PersGuard: Preventing Malicious Personalization via Backdoor Attacks on Pre-trained Text-to-Image Diffusion Models
Journal:
arXiv
Published Date:
Feb 22, 2025
Abstract
Diffusion models (DMs) have revolutionized data generation, particularly in
text-to-image (T2I) synthesis. However, the widespread use of personalized
generative models raises significant concerns regarding privacy violations and
copyright infringement. To address these issues, researchers have proposed
adversarial perturbation-based protection techniques. However, these methods
have notable limitations, including insufficient robustness against data
transformations and the inability to fully eliminate identifiable features of
protected objects in the generated output. In this paper, we introduce
PersGuard, a novel backdoor-based approach that prevents malicious
personalization of specific images.
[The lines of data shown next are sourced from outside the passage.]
(* ===== verification/AtomicProbe.v ===== *)
(** * The atomicity probe

    docs/evidence/inside-out-integrated-20260918/review-0918-next/
    atomic-single-row-probe.py: against a live PostgreSQL it checks what the driver
    relies on when it writes single rows.  A row that violates a constraint takes its
    receipt with it; of two concurrent calls with the same batch one is fresh and one a
    duplicate; of two with different rows under one id, one is written and one refused.

    The two calls of a pair run on two connections; they are modelled statement by
    statement, in any order that a schedule picks.  The database is a parameter: the
    statements of [copy_batch] as in PgCopy, and the other statements of the probe. *)

From Stdlib Require Import ZArith Lia.
From stdpp Require Import gmap.
From S2P Require Import Prelude PyText PyFloat PyValue Json Dataset Limits Effect PgCopy.

(** ** Two calls at once *)

(** Where a single-row call of [copy_batch] stands. *)
Inductive progress :=
  | Inserting (sha : string) (row : pg_row)
  | Selecting (sha : string)
  | Finished (o : result bool).

(** The part of the call before its first statement. *)
Definition begin_call (deadline : Deadline) (now : pyfloat) (autocommit : bool) (row : Measurement) : progress :=
  match (_ ← timeout deadline now CALL_TIMEOUT;
         _ ← guard_raise (negb autocommit) "RuntimeError" "single-row comparison requires autocommit durability";
         sha ← canonical_payload_digest [row];
         r ← postgres row;
         Ok (sha, r)) with
  | Ok (sha, r) => Inserting sha r
  | Err e => Finished (Err e)
  end.

Section calls.
Context {DB : Type} `{PgSession DB}.

(** The next statement of a call. *)
Definition advance (id : string) (p : progress) (db : DB) : progress * DB :=
  match p with
  | Inserting sha r =>
      match pg_execute (InsertReceiptAndRow id sha r) db with
      | (Ok NoRow, db') => (Selecting sha, db')
      | (Ok _, db') => (Finished (Ok true), db')
      | (Err e, db') => (Finished (Err e), db')
      end
  | Selecting sha =>
      match pg_execute (SelectReceipt id false) db with
      | (Ok stored, db') => (Finished (if same_receipt stored 1 sha then Ok false else conflict id), db')
      | (Err e, db') => (Finished (Err e), db')
      end
  | Finished o => (Finished o, db)
  end.

Definition outcome (p : progress) : result bool :=
  match p with Finished o => o | _ => raise "ModelLimit" "a call that did not end" end.

(** The two calls of a [gather], the statements in the order of the schedule; when it
    ends, what is left of the first call comes before what is left of the second. *)
Fixpoint interleave (id : string) (schedule : list bool) (a b : progress) (db : DB) : (progress * progress) * DB :=
  match schedule with
  | true :: s => let '(a', db') := advance id a db in interleave id s a' b db'
  | false :: s => let '(b', db') := advance id b db in interleave id s a b' db'
  | [] =>
      let '(a1, db1) := advance id a db in
      let '(a2, db2) := advance id a1 db1 in
      let '(b1, db3) := advance id b db2 in
      let '(b2, db4) := advance id b1 db3 in
      ((a2, b2), db4)
  end.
Unlike traditional adversarial perturbation
methods, PersGuard implant backdoor triggers into pre-trained T2I models,
preventing the generation of customized outputs for designated protected images
while allowing normal personalization for unprotected ones. Unfortunately,
existing backdoor methods for T2I diffusion models fail to be applied to
personalization scenarios due to the different backdoor objectives and the
potential backdoor elimination during downstream fine-tuning processes. To
address these, we propose three novel backdoor objectives specifically designed
for personalization scenarios, coupled with backdoor retention loss engineered
to resist downstream fine-tuning. These components are integrated into a
unified optimization framework. Extensive experimental evaluations demonstrate
PersGuard's effectiveness in preserving data privacy, even under challenging
conditions including gray-box settings, multi-object protection, and facial
identity scenarios. Our method significantly outperforms existing techniques,
offering a more robust solution for privacy and copyright protection.